The reading that has stuck most with Robert was that of an octogenarian World War II vet, who told the story of a hammer he stole from a neighbor as a child, carried it with him throughout the war and when the war was over, used it to build his house before giving it to his granddaughter.

“It’s such a powerful, touching story,” Robert said. “Obviously the man had never written a poem before in his life, but the crowd went nuts. It puts me in tears today to think the Wick Poetry Program gave him this opportunity to pull this out of himself. It’s so startling, wondrous. I could’ve never imagined anything would come of it from a personal standpoint, but it rewarded me by helping me overcome the death of my son. It is really something special.”

In response to the COVID-19 pandemic, starting at 2 p.m. Arizona time on Tuesday, May 19, the Wick Poetry Center is presenting “Poetry: A Vaccine For Pain and Suffering,” a discussion on Facebook Live and myheraldreview.com about the healing power of poetry, hosted by Wick Poetry Center Director David Hassler.

“At the Wick Poetry Center, we believe in the power of poetry to wake us up and bring us together, especially during these difficult times of uncertainty and isolation,” Hassler said. “At a time when we are all practicing social distancing, we must not be emotionally distant from each other. This crisis is also a mental health issue, and poetry and expressive writing is an important tool to address this issue. Life will not shut us down. Rather, we believe that this difficult and disorienting time will wake us up to the power in our own voices and bring us together in new and creative ways.”
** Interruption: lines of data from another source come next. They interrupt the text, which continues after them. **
(** ** Scheduling invariant *)




(** ** The conflict query as it runs *)

Lemma postAppointment_created now body db a db' :
  postAppointment now body db = (Created a, db') ->
  a = newAppointment now (appointments_id_seq db) body
  /\ db' = with_appointments db (appointments db ++ [a]) (appointments_id_seq db + 1)
  /\ checkAppointmentConflicts db (ins_staffId body) (ins_patientId body)
       (ins_startTime body) (ins_endTime body) None = false
  /\ referencesOk db a = true.
Proof.
  unfold postAppointment, createAppointment. intro H.
  destruct (checkAppointmentConflicts db _ _ _ _ _); [discriminate|].
  destruct (referencesOk db _) eqn:R; [|discriminate].
  inversion H; subst. auto.
Qed.

(** C6, on the code. The interval test only qualifies the patient: the
    conflict query reports a conflict exactly when a stored appointment
    has the staff member, or has the patient and a start before the
    candidate's end and an end after the candidate's start.  So once a
    booking for a staff member is stored, every later booking for that
    staff member is answered 409 and stores nothing, whatever its
    interval: the slot that starts where the first one ends is refused. *)
Theorem back_to_back_same_staff_rejected :
  (forall db s p st en,
     checkAppointmentConflicts db s p st en None = true <->
     exists a, In a (appointments db)
               /\ (staffId a = s
                   \/ (patientId a = p /\ startTime a < en /\ endTime a > st)))
  /\ (forall now body db a db' now' body',
        postAppointment now body db = (Created a, db') ->
        ins_staffId body' = ins_staffId body ->
        postAppointment now' body' db' = (Conflict, db')).
Proof.
  split.
  - intros db s p st en. rewrite checkAppointmentConflicts_true.
    split; intros [a [Ha H]]; exists a; split; try exact Ha.
    + apply conflictsWith_spec in H. tauto.
    + apply conflictsWith_spec. destruct H as [H|[Hp [H1 H2]]]; [left; exact H|].
      right. repeat split; try assumption. intros x Hx; discriminate.
  - intros now body db a db' now' body' Hpost Es.
    destruct (postAppointment_created _ _ _ _ _ Hpost) as [Ea [Ed _]].
    unfold postAppointment.
    assert (C : checkAppointmentConflicts db' (ins_staffId body') (ins_patientId body')
                  (ins_startTime body') (ins_endTime body') None = true).
    { apply checkAppointmentConflicts_true. exists a. split.
      - rewrite Ed. simpl. apply in_or_app. right. left. reflexivity.
      - apply conflictsWith_spec. left. rewrite Ea, Es. reflexivity. }
    rewrite C. reflexivity.
Qed.

Lemma back_to_back_same_staff_rejected_witness :
  fst (run [POST_appointments (sent (booking 1 1 600 630));
            POST_appointments (sent (booking 2 1 630 660))] clinic)
  = [Created (newAppointment 0 1 (booking 1 1 600 630)); Conflict]
  /\ postAppointment 0 (booking 2 1 630 660)
       (snd (postAppointment 0 (booking 1 1 600 630) clinic))
     = (Conflict, snd (postAppointment 0 (booking 1 1 600 630) clinic)).
Proof.
  split; [reflexivity|].
  apply (proj2 back_to_back_same_staff_rejected 0 (booking 1 1 600 630) clinic
           (newAppointment 0 1 (booking 1 1 600 630)) _ 0 (booking 2 1 630 660));
    reflexivity.
Defined.

(** ** Rescheduling *)

(** C8, on the code. The excluded id only qualifies the patient test of
    the conflict query, so the appointment's own row still matches on its
    staff member: every [PUT] that changes the time, the patient or
    names the staff member again, and keeps the staff member, is answered
    409 and changes nothing, even when no other appointment is stored. *)
Theorem reschedule_conflicts_with_own_row (now : Timestamp) (i : Z)
  (body : PartialAppointment) (db : Db) (x : Appointment) :
  getAppointment db i = Some x ->
  changesSlot body = true ->
  orNum (upd_staffId body) (staffId x) = staffId x ->
  checkAppointmentConflicts db
    (orNum (upd_staffId body) (staffId x))
    (orNum (upd_patientId body) (patientId x))
    (orDate (upd_startTime body) (startTime x))
    (orDate (upd_endTime body) (endTime x)) (Some i) = true
  /\ putAppointment now i body db = (Conflict, db).
Proof.
  intros G Ch Es.
  destruct (getAppointment_some _ _ _ G) as [Hx _].
  assert (C : checkAppointmentConflicts db
                (orNum (upd_staffId body) (staffId x))
                (orNum (upd_patientId body) (patientId x))
                (orDate (upd_startTime body) (startTime x))
                (orDate (upd_endTime body) (endTime x)) (Some i) = true).
  { apply checkAppointmentConflicts_true. exists x. split; [exact Hx|].
    apply conflictsWith_spec. left. symmetry. exact Es. }
  split; [exact C|].
  unfold putAppointment. rewrite Ch, G, C. reflexivity.
Qed.

Lemma reschedule_conflicts_with_own_row_witness :
  let db := snd (run [POST_appointments (sent (booking 1 1 10 20))] clinic) in
  appointments db = [newAppointment 0 1 (booking 1 1 10 20)]
  /\ putAppointment 0 1 (moveTo 30 40) db = (Conflict, db).
Proof.
  intro db. split; [reflexivity|].
  apply (reschedule_conflicts_with_own_row 0 1 (moveTo 30 40) db
           (newAppointment 0 1 (booking 1 1 10 20))); reflexivity.
Defined.

(** ** Soft deletion *)

Lemma isTrue_iff o : isTrue o = true <-> o = Some true.
Proof. destruct o as [[|]|]; simpl; split; congruence. Qed.

Section SoftDelete.
Context {Row : Type} (key : Row -> Z) (active : Row -> option bool)
        (off : Row -> Row).
Hypothesis key_off : forall r, key (off r) = key r.
Hypothesis active_off : forall r, active (off r) = Some false.

Lemma softDelete_rows (R : Row -> Row -> Prop) (i : Z) (l : list Row) :
  (forall r, key r = i -> R r (off r)) ->
  (forall r, key r <> i -> R r r) ->
  Forall2 R l (map (fun r => if key r =? i then off r else r) l).
Proof.
  intros Hoff Hsame. induction l as [|r tl IH]; simpl; constructor; [|exact IH].
  destruct (Z.eqb_spec (key r) i); auto.
Qed.

Lemma softDelete_gone (i : Z) (l : list Row) (r : Row) :
  In r (filter (fun x => isTrue (active x))
          (map (fun r => if key r =? i then off r else r) l)) -> key r <> i.
Proof.
  rewrite filter_In. rewrite in_map_iff.
  intros [[r0 [E _]] Hact]. apply isTrue_iff in Hact.
  destruct (Z.eqb_spec (key r0) i) as [Ek|Nk]; subst r.
  - rewrite active_off in Hact. discriminate.
  - exact Nk.
Qed.

Lemma softDelete_others (i : Z) (l : list Row) (r : Row) :
  key r <> i ->
  In r (filter (fun x => isTrue (active x)) l) ->
  In r (filter (fun x => isTrue (active x))
          (map (fun r => if key r =? i then off r else r) l)).
Proof.
  rewrite !filter_In. intros Nk [Hin Hact]. split; [|exact Hact].
  apply in_map_iff. exists r. split; [|exact Hin].
  destruct (Z.eqb_spec (key r) i); [contradiction|reflexivity].
Qed.

End SoftDelete.

(** C10. [deleteStaff], [deletePatient] and [deleteService] are soft
    deletes: row by row the table keeps every column except [isActive],
    which becomes [false] on the row with the given id and stays as it was
    on the others; every other table, the appointments among them, is
    untouched; [getAllStaff], [getAllPatients] and [getAllServices] return
    exactly the rows whose [isActive] is [true], so the deleted entity is
    no longer listed while the other listed rows still are. *)
Theorem delete_is_soft (i : Z) (db : Db) :
  (sameButStaff db (deleteStaff i db)
   /\ Forall2 (staffDeactivated i) (staff db) (staff (deleteStaff i db))
   /\ (forall s, In s (getAllStaff db) <->
                 In s (staff db) /\ staff_isActive s = Some true)
   /\ (forall s, In s (getAllStaff (deleteStaff i db)) -> staff_id s <> i)
   /\ (forall s, staff_id s <> i -> In s (getAllStaff db) ->
                 In s (getAllStaff (deleteStaff i db))))
  /\ (sameButPatients db (deletePatient i db)
      /\ Forall2 (patientDeactivated i) (patients db) (patients (deletePatient i db))
      /\ (forall p, In p (getAllPatients db) <->
                    In p (patients db) /\ patient_isActive p = Some true)
      /\ (forall p, In p (getAllPatients (deletePatient i db)) -> patient_id p <> i)
      /\ (forall p, patient_id p <> i -> In p (getAllPatients db) ->
                    In p (getAllPatients (deletePatient i db))))
  /\ (sameButServices db (deleteService i db)
      /\ Forall2 (serviceDeactivated i) (services db) (services (deleteService i db))
      /\ (forall s, In s (getAllServices db) <->
                    In s (services db) /\ service_isActive s = Some true)
      /\ (forall s, In s (getAllServices (deleteService i db)) -> service_id s <> i)
      /\ (forall s, service_id s <> i -> In s (getAllServices db) ->
                    In s (getAllServices (deleteService i db)))).
Proof.
  split; [|split].
  - split; [repeat split|split; [|split; [|split]]].
    + apply (softDelete_rows staff_id deactivateStaff);
        intros r Hr; unfold staffDeactivated; simpl; intuition congruence.
    + intro s. unfold getAllStaff. rewrite orderBy_In, filter_In, isTrue_iff. tauto.
    + intros s H. unfold getAllStaff in H. rewrite orderBy_In in H.
      apply (softDelete_gone staff_id staff_isActive deactivateStaff) in H;
        [exact H|reflexivity].
    + intros s Ns H. unfold getAllStaff in *. rewrite orderBy_In in *.
      apply (softDelete_others staff_id staff_isActive deactivateStaff); assumption.
  - split; [repeat split|split; [|split; [|split]]].
    + apply (softDelete_rows patient_id deactivatePatient);
        intros r Hr; unfold patientDeactivated; simpl; intuition congruence.
    + intro s. unfold getAllPatients. rewrite orderBy_In, filter_In, isTrue_iff. tauto.
    + intros s H. unfold getAllPatients in H. rewrite orderBy_In in H.
      apply (softDelete_gone patient_id patient_isActive deactivatePatient) in H;
        [exact H|reflexivity].
    + intros s Ns H. unfold getAllPatients in *. rewrite orderBy_In in *.
      apply (softDelete_others patient_id patient_isActive deactivatePatient); assumption.
  - split; [repeat split|split; [|split; [|split]]].
    + apply (softDelete_rows service_id deactivateService);
        intros r Hr; unfold serviceDeactivated; simpl; intuition congruence.
    + intro s. unfold getAllServices. rewrite orderBy_In, filter_In, isTrue_iff. tauto.
    + intros s H. unfold getAllServices in H. rewrite orderBy_In in H.
      apply (softDelete_gone service_id service_isActive deactivateService) in H;
        [exact H|reflexivity].
    + intros s Ns H. unfold getAllServices in *. rewrite orderBy_In in *.
      apply (softDelete_others service_id service_isActive deactivateService); assumption.
Qed.

Lemma delete_is_soft_witness :
  map staff_isActive (staff (deleteStaff 1 clinic)) = [Some false; Some true]
  /\ In (mkStaffRow 2 "Bob" None) (getAllStaff (deleteStaff 1 clinic))
  /\ appointments (deleteStaff 1 clinic) = appointments clinic.
Proof.
  split; [reflexivity|split; [|reflexivity]].
  destruct (proj1 (delete_is_soft 1 clinic)) as [_ [_ [_ [_ H]]]].
  apply H.
  - simpl. lia.
  - simpl. right. left. reflexivity.
Defined.

(** ** Availability is not consulted when booking *)

Lemma hasStaff_withAvailability g excls db i :
  hasStaff (withAvailability g excls db) i = hasStaff db i.
Proof.
  unfold hasStaff. simpl. induction (staff db) as [|s l IH]; simpl; [reflexivity|].
  rewrite IH. reflexivity.
Qed.

Lemma referencesOk_withAvailability g excls db a :
  referencesOk (withAvailability g excls db) a = referencesOk db a.
Proof.
  unfold referencesOk. rewrite hasStaff_withAvailability. reflexivity.
Qed.

(** C2, as stated, fails: staff member 1 of the clinic has a weekly
    template without any window and an exclusion over [[0, 1000000)], the
    requested interval [[10, 20)] lies inside that exclusion, and the
    booking is answered 201 and stored. *)
Lemma availability_gating_counterexample :
  option_map staff_availability (getStaff clinic 1) = Some (Some (JObj []))
  /\ option_map exclusions (getStaffAvailability 1 0 clinic) = Some [holiday]
  /\ insideExclusion clinic 1 10 20 = true
  /\ postAppointment 0 (booking 1 1 10 20) clinic
     = (Created (newAppointment 0 1 (booking 1 1 10 20)),
        with_appointments clinic [newAppointment 0 1 (booking 1 1 10 20)] 2).
Proof. repeat split. Qed.

(** C2, amended. [POST /api/appointments] does not consult the weekly
    availability template or the exclusions: its response and the
    appointments it stores are the same whatever templates the staff rows
    carry and whatever the exclusions table holds. *)
Theorem booking_ignores_availability (now : Timestamp) (body : InsertAppointment)
  (db : Db) (g : Staff -> option Json) (excls : list StaffAvailabilityExclusion) :
  fst (postAppointment now body (withAvailability g excls db))
  = fst (postAppointment now body db)
  /\ appointments (snd (postAppointment now body (withAvailability g excls db)))
     = appointments (snd (postAppointment now body db))
  /\ snd (postAppointment now body (withAvailability g excls db))
     = withAvailability g excls (snd (postAppointment now body db)).
Proof.
  unfold postAppointment.
  change (checkAppointmentConflicts (withAvailability g excls db))
    with (checkAppointmentConflicts db).
  destruct (checkAppointmentConflicts db _ _ _ _ _); [repeat split|].
  unfold createAppointment.
  change (appointments_id_seq (withAvailability g excls db))
    with (appointments_id_seq db).
  rewrite referencesOk_withAvailability.
  destruct (referencesOk db _); repeat split.
Qed.

(** ** Status is not consulted by the conflict query *)

Lemma conflictsWith_setStatus f s p st en ex a :
  conflictsWith s p st en ex (setStatus f a) = conflictsWith s p st en ex a.
Proof. reflexivity. Qed.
Hassler said “A Vaccine For Pain and Suffering” came from a Wick Poetry Center workshop poem titled “What I Want,” written by a 7th grader from Akron, Ohio, which included the line, “I want to find a vaccine for pain and suffering in the human heart.”

“It’s a great example of leading students through a process to create metaphors and leaping thought of poetry to express some of their deeper emotions and find fresh ways to convey that,” Hassler said. “I think we turn to poetry often in times of crisis to try to make meaning and sense of what troubles us — give it a shape and form, which is what poetry does in language.”

The collective grieving of COVID-19 is of a different sort than what Robert went through 40 years ago, but the role of poetry in the healing process is the same.

“You just let out the feeling through the magic of words and start with what the COVID experience means,” Robert said. “How can we find a way to bring forth from ourselves the richest and best that is within us so we can see what we are all about and maybe bring a sense of magic and wonder and beauty; because there is within us, areas we have never explored. Coronavirus allows us to sit down and explore that depth of feeling, which often the wealth of a nation overlays and hides.”